Norfolk and Norwich Hospital
An early "stone" hospital
The Norfolk and Norwich Hospital was founded in 1771. At that time, Norwich had the highest incidence of bladder stone in the country. Thus, the hospital became a centre of excellence for lithotomy and for the treatment of bladder stone. The hospital attracted both skilled surgeons (such as John Greene Crosse, pictured right) and physicians with an interest in the medical management of stones.
The other reason that the Norfolk and Norwich Hospital acquired such a famous reputation for stone work was its superb register of stone patients. This was not just a record of the patients treated, but also all stones removed were preserved in its collection.

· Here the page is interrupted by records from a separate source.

(** What holds of the table then: the loaded images have slots, and the other slots are
    those of images that were loaded at some time, or empty. *)
Record holds_images (loaded ever : list node) (free : nat) (ns : list node) : Prop := {
  held_ok : Forall image_ok loaded;
  held_apart n m : n ∈ loaded -> m ∈ loaded -> n = m \/ apart n m;
  held_slots : exists used, ns = used ++ replicate free zero_node /\ (forall n, n ∈ loaded -> n ∈ used) /\
    (forall n, n ∈ used -> n ∈ ever /\ image_ok n \/ exists base, 0 < base < 2 ^ 64 /\ n = left_behind base)
}.

Lemma load_held loaded ever free ns n :
  holds_images loaded ever (S free) ns -> image_ok n -> Forall (apart n) loaded ->
  holds_images (n :: loaded) (n :: ever) free (stored_into 0 n ns).
Proof.
  intros [Hoks Hapart (used & -> & Hin & Hslots)] Hok Hap. rewrite Forall_forall in Hap. split.
  - by constructor.
  - intros a b [->|Ha]%elem_of_cons [->|Hb]%elem_of_cons; [by left|right; auto|right; apply apart_sym; auto|by apply Hapart].
  - exists (used ++ [n]). split_and!.
    + unfold stored_into. rewrite (proj2 (list_find_Some (has_base 0) _ (length used) zero_node)).
      { rewrite insert_app_r_alt, Nat.sub_diag by done. cbn. by rewrite <- app_assoc. }
      split_and!; [by rewrite lookup_app_r, Nat.sub_diag by done|done|].
      intros j m Hj Hlt. rewrite lookup_app_l in Hj by done. apply list_elem_of_lookup_2 in Hj. unfold has_base.
      destruct (Hslots m Hj) as [[_ (? & _)]|(b & Hb & ->)]; cbn; lia.
    + intros m [->|Hm]%elem_of_cons; apply elem_of_app; [right; by apply list_elem_of_singleton|left; auto].
    + intros m [Hm| ->%list_elem_of_singleton]%elem_of_app; [|left; split; [by left|done]].
      destruct (Hslots m Hm) as [[He Hmok]|H]; [left; split; [by right|done]|by right].
Qed.

Lemma unload_held loaded ever free ns n :
  holds_images loaded ever free ns -> n ∈ loaded ->
  holds_images (filter (.≠ n) loaded) ever free (stored_into (baseAddress n) (left_behind (baseAddress n)) ns).
Proof.
  intros [Hoks Hapart (used & -> & Hin & Hslots)] Hn.
  pose proof (proj1 (Forall_forall _ _) Hoks) as Himg. pose proof (Himg n Hn) as Hok. split.
  - apply Forall_forall. intros m [_ Hm]%list_elem_of_filter. by apply Himg.
  - intros a b [_ Ha]%list_elem_of_filter [_ Hb]%list_elem_of_filter. by apply Hapart.
  - unfold stored_into. destruct (list_find_elem_of (has_base (baseAddress n)) used n (Hin n Hn) eq_refl) as [[j m] E].
    rewrite (list_find_app_l _ _ _ _ _ E). apply list_find_found in E as [Hj Hm].
    pose proof (lookup_lt_Some _ _ _ Hj) as Hlt. exists (<[j := left_behind (baseAddress n)]> used). split_and!.
    + by rewrite insert_app_l.
    + intros a [Hne Ha]%list_elem_of_filter. pose proof (Hin a Ha) as [i Hi]%list_elem_of_lookup.
      eapply list_elem_of_lookup_2. rewrite list_lookup_insert_ne; [exact Hi|]. intros ->.
      assert (a = m) as -> by congruence. destruct (Hapart m n Ha Hn) as [|Hap]; [done|].
      by apply (apart_base m n (Himg m Ha) Hok Hap).
    + intros a Ha. apply list_elem_of_lookup in Ha as [i Hi]. rewrite list_lookup_insert in Hi.
      destruct (decide (j = i /\ _)) as [[<- _]|_]; simplify_eq; [|by apply Hslots, (list_elem_of_lookup_2 _ i)].
      right. exists (baseAddress n). split; [|done]. destruct Hok as (? & ? & ?). lia.
Qed.

Lemma changes_hold changes loaded loaded' ever free t :
  wf_table t -> history loaded changes loaded' -> holds_images loaded ever (loads changes + free) (nodes t) ->
  exists t' ever', store_changes changes t = Some t' /\ wf_table t' /\ holds_images loaded' ever' free (nodes t') /\
    forall n, n ∈ ever' -> n ∈ ever \/ exists d, (true, d) ∈ changes /\ n = details_node d.
Proof.
  intros Hwf Hh. revert t ever Hwf.
  induction Hh as [loaded|d loaded changes loaded' Hok Hap _ IH|n d loaded changes loaded' Hn Hb _ IH]; intros t ever Hwf Hold.
  { exists t, ever. split; [done|]. split; [done|]. split; [exact Hold|]. intros n Hn. by left. }
  - rewrite (store_changes_cons _ _ _ _ (store_node_run _ _ _ Hwf)); cbn [fst snd search_address stored_node].
    destruct (IH (with_nodes t (stored_into 0 (details_node d) (nodes t))) (details_node d :: ever))
      as (t' & ever' & E & Hwf' & Hold' & He);
      [apply wf_with_nodes; [done|apply length_stored_into]|by apply load_held|].
    exists t', ever'. split; [exact E|]. split; [exact Hwf'|]. split; [exact Hold'|]. intros n Hn. apply He in Hn as [[->|Hn]%elem_of_cons|(d' & Hd & ->)].
    + right. exists d. split; [by left|done].
    + by left.
    + right. exists d'. split; [by right|done].
  - rewrite (store_changes_cons _ _ _ _ (store_node_run _ _ _ Hwf)); cbn [fst snd search_address stored_node]. rewrite Hb.
    destruct (IH (with_nodes t (stored_into (baseAddress n) (left_behind (baseAddress n)) (nodes t))) ever)
      as (t' & ever' & E & Hwf' & Hold' & He);
      [apply wf_with_nodes; [done|apply length_stored_into]|by apply unload_held|].
    exists t', ever'. split; [exact E|]. split; [exact Hwf'|]. split; [exact Hold'|]. intros m Hm.
    apply He in Hm as [Hm|(d' & Hd & ->)]; [by left|right]. exists d'. split; [by right|done].
Qed.
Lemma header_values_run w header garbage cpu subtype commands :
  header <> 0 -> image_at (mem w) header cpu subtype commands ->
  exists cmds, FIRCLSMachOHeaderValues (FIRCLSMachOSliceWithHeader garbage header) w =
      Done (MachOSlice header cpu subtype, cmds, Z.of_nat (length commands)) w /\ commands_at (mem w) cmds commands.
Proof.
  intros H0 [Hn Hcpu Hsub (magic & Hmagic & Hkind)]. unfold FIRCLSMachOHeaderValues, FIRCLSMachOSliceWithHeader. cbn [startAddress].
  rewrite (proj2 (Z.eqb_neq header 0)), (bind_done _ _ _ _ _ (load_read _ _ _ _ Hmagic)) by done. cbv zeta.
  destruct Hkind as [[Hm Hc]|[(H1 & H2 & Hm) Hc]].
  - eexists. split; [|exact Hc]. replace ((magic =? MH_MAGIC) || (magic =? MH_CIGAM)) with true.
    2: { destruct Hm as [->| ->]; rewrite Z.eqb_refl, ?orb_true_r; done. }
    rewrite (bind_done _ _ _ _ _ (load_read _ _ _ _ Hcpu)), (bind_done _ _ _ _ _ (load_read _ _ _ _ Hsub)).
    by rewrite (bind_done _ _ _ _ _ (load_read _ _ _ _ Hn)).
  - eexists. split; [|exact Hc]. rewrite (proj2 (Z.eqb_neq _ _) H1), (proj2 (Z.eqb_neq _ _) H2). cbn [orb].
    replace ((magic =? MH_MAGIC_64) || (magic =? MH_CIGAM_64)) with true.
    2: { destruct Hm as [->| ->]; rewrite Z.eqb_refl, ?orb_true_r; done. }
    rewrite (bind_done _ _ _ _ _ (load_read _ _ _ _ Hcpu)), (bind_done _ _ _ _ _ (load_read _ _ _ _ Hsub)).
    by rewrite (bind_done _ _ _ _ _ (load_read _ _ _ _ Hn)).
Qed.

(** What the last command of a kind says. *)
Definition last_of {B} (f : command -> option B) (commands : list command) (default : B) : B :=
  from_option id default (last (omap f commands)).

Definition uuid_command (c : command) : option (list Z) := match c with Uuid b => Some (c_string (hex_text b)) | _ => None end.
Definition encryption_command (c : command) : option bool := match c with Encryption e => Some (0 <? e) | _ => None end.
Definition text_command (c : command) : option Z :=
  match c with Segment name _ vmsize => if is_text name then Some vmsize else None | _ => None end.
Definition linked_command (c : command) : option FIRCLSMachOVersion :=
  match c with Versions _ linked => Some (version_of linked) | _ => None end.
Definition minimum_command (c : command) : option FIRCLSMachOVersion :=
  match c with Versions minimum _ => Some (version_of minimum) | _ => None end.

(** The details of an image that is at [header] and was moved by [slide]; the
    sections are found at the addresses that the image says, moved as well. *)
Definition image_details (header cpu subtype slide : Z) (commands : list command) (eh unwind crash : option (Z * Z * Z)) :
    FIRCLSBinaryImageDetails :=
  let moved (s : option (Z * Z * Z)) := from_option (fun s => u64 (s.1.1 + slide)) 0 s in
  ImageDetails (last_of uuid_command commands (replicate FIRCLSUUIDStringLength 0))
    (last_of encryption_command commands false) (last_of linked_command commands zero_version)
    (last_of minimum_command commands zero_version)
    (ImageNode header (last_of text_command commands 0) (moved eh) (moved unwind) (moved crash))
    (MachOSlice header cpu subtype) slide.

Lemma last_of_snoc {B} (f : command -> option B) commands c default :
  last_of f (commands ++ [c]) default = from_option id (last_of f commands default) (f c).
Proof.
  unfold last_of. rewrite omap_app. cbn. destruct (f c) as [b|]; cbn; [by rewrite last_snoc|by rewrite app_nil_r].
Qed.

Lemma commands_details_last header cpu subtype slide commands :
  let d := with_node (with_slide (with_slice zero_details (MachOSlice header cpu subtype)) slide) (with_base zero_node header) in
  commands_details commands d = image_details header cpu subtype slide commands None None None.
Proof.
  intros d. induction commands as [|c commands IH] using rev_ind; [done|].
  unfold commands_details in *. rewrite foldl_snoc, IH. unfold image_details. rewrite !last_of_snoc.
  by destruct c as [|?|name ? ?| |]; cbn; try destruct (is_text name).
Qed.

(** A section is found, or is not there. *)
Definition finds_section (w : world) (header cpu : Z) (segment section : list Z) (s : option (Z * Z * Z)) : Prop :=
  (if Z.land cpu CPU_ARCH_ABI64 =? CPU_ARCH_ABI64 then getsectbynamefromheader_64 header segment section
   else getsectbynamefromheader header segment section) w = Done s w.

Lemma section_address_run w d segment section s :
  finds_section w (startAddress (details_slice d)) (cputype (details_slice d)) segment section s ->
  section_address d segment section w = Done ((fun s => u64 (s.1.1 + vmaddr_slide d)) <$> s) w.
Proof.
  intros Hs. unfold section_address, FIRCLSBinaryImageMachOSliceInitSectionByName, FIRCLSMachOSliceIs64Bit.
  unfold mbind at 1, M_bind. rewrite (bind_done _ _ _ _ _ Hs). by destruct s as [[[a size] offset]|].
Qed.

Lemma fill_in_run w garbage header cpu subtype slide commands eh unwind crash :
  4096 <= header -> image_at (mem w) header cpu subtype commands ->
  finds_section w header cpu SEG_TEXT (chars "__eh_frame") eh ->
  finds_section w header cpu SEG_TEXT (chars "__unwind_info") unwind ->
  finds_section w header cpu SEG_DATA (chars "__crash_info") crash ->
  FIRCLSBinaryImageFillInImageDetails (with_slide (with_slice zero_details (FIRCLSMachOSliceWithHeader garbage header)) slide) w =
    Done (true, image_details header cpu subtype slide commands eh unwind crash) w.
Proof.
  intros Hh Him Heh Hun Hcr. unfold FIRCLSBinaryImageFillInImageDetails. cbn [details_slice with_slide with_slice startAddress FIRCLSMachOSliceWithHeader].
  unfold FIRCLSIsValidPointer. rewrite (proj2 (Z.leb_le _ _)) by done. cbn [negb]. cbv zeta.
  destruct (header_values_run w header garbage cpu subtype commands) as (cmds & Eh & Hcs); [lia|done|].
  erewrite bind_done.
  2: { unfold FIRCLSMachOSliceEnumerateLoadCommands_f, FIRCLSMachOSliceIsValid. cbn [details_slice with_node with_slide with_slice].
       change (startAddress (FIRCLSMachOSliceWithHeader garbage header)) with header. rewrite (proj2 (Z.eqb_neq header 0)) by lia. cbn [negb]. rewrite (bind_done _ _ _ _ _ Eh). rewrite Nat2Z.id.
       by apply commands_loop_run. }
  change (with_slice _ _) with (with_node (with_slide (with_slice zero_details (MachOSlice header cpu subtype)) slide) (with_base zero_node header)).
  rewrite commands_details_last.
  rewrite (bind_done _ _ _ _ _ (section_address_run _ (image_details _ _ _ _ _ _ _ _) _ _ unwind Hun)).
  erewrite bind_done; [|apply (section_address_run _ _ _ _ eh); by destruct unwind].
  erewrite bind_done; [|apply (section_address_run _ _ _ _ crash); by destruct unwind, eh].
  unfold image_details, mret, M_ret. by destruct unwind, eh, crash.
Qed.

(** The UUID is a terminated string of 32 digits or none; a version fits a short
    text. *)
Lemma image_details_uuid header cpu subtype slide commands eh unwind crash :
  Forall (fun c => match c with Uuid b => Forall is_byte b /\ length b = 16%nat | _ => True end) commands ->
  0 ∈ uuidString (image_details header cpu subtype slide commands eh unwind crash) /\
  length (uuidString (image_details header cpu subtype slide commands eh unwind crash)) = FIRCLSUUIDStringLength.
Proof.
  intros Hb. cbn [image_details uuidString]. unfold last_of.
  destruct (last (omap uuid_command commands)) as [text|] eqn:E; [|split; [by left|done]].
  apply last_Some_elem_of, list_elem_of_omap in E as (c & Hin & Hc). rewrite Forall_forall in Hb. specialize (Hb c Hin).
  destruct c; try done. injection Hc as <-. destruct Hb as [_ Hl]. cbn [from_option id]. unfold c_string. split.
  - apply elem_of_app. right. by left.
  - by rewrite length_app, length_hex, Hl.
Qed.

End Image.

This amazing record and collection led the leading stone experts of the day to praise the Norfolk and Norwich. In 1817 Alexander Marcet described it as “a model of regularity and good management” whilst Jean Civiale, inventor of lithotripsy, described it in 1838 as “la belle et riche collection de Norwich” but Sir Henry Thompson wrote of it in 1863 as:
“ the most perfect and complete record, literally graven in stone, that the world possesses of calculous experience"
During the nineteenth century, as well, Norwich maintained its reputation as a leading stone centre until, at the beginning of the twentieth century, in about 1909, the Norfolk epidemic of bladder stone came to an end.
The city-centre hospital (entrance pictured above) finally closed in 2003 and moved to a new Norfolk & Norwich University Hospital site on Norwich Research Park.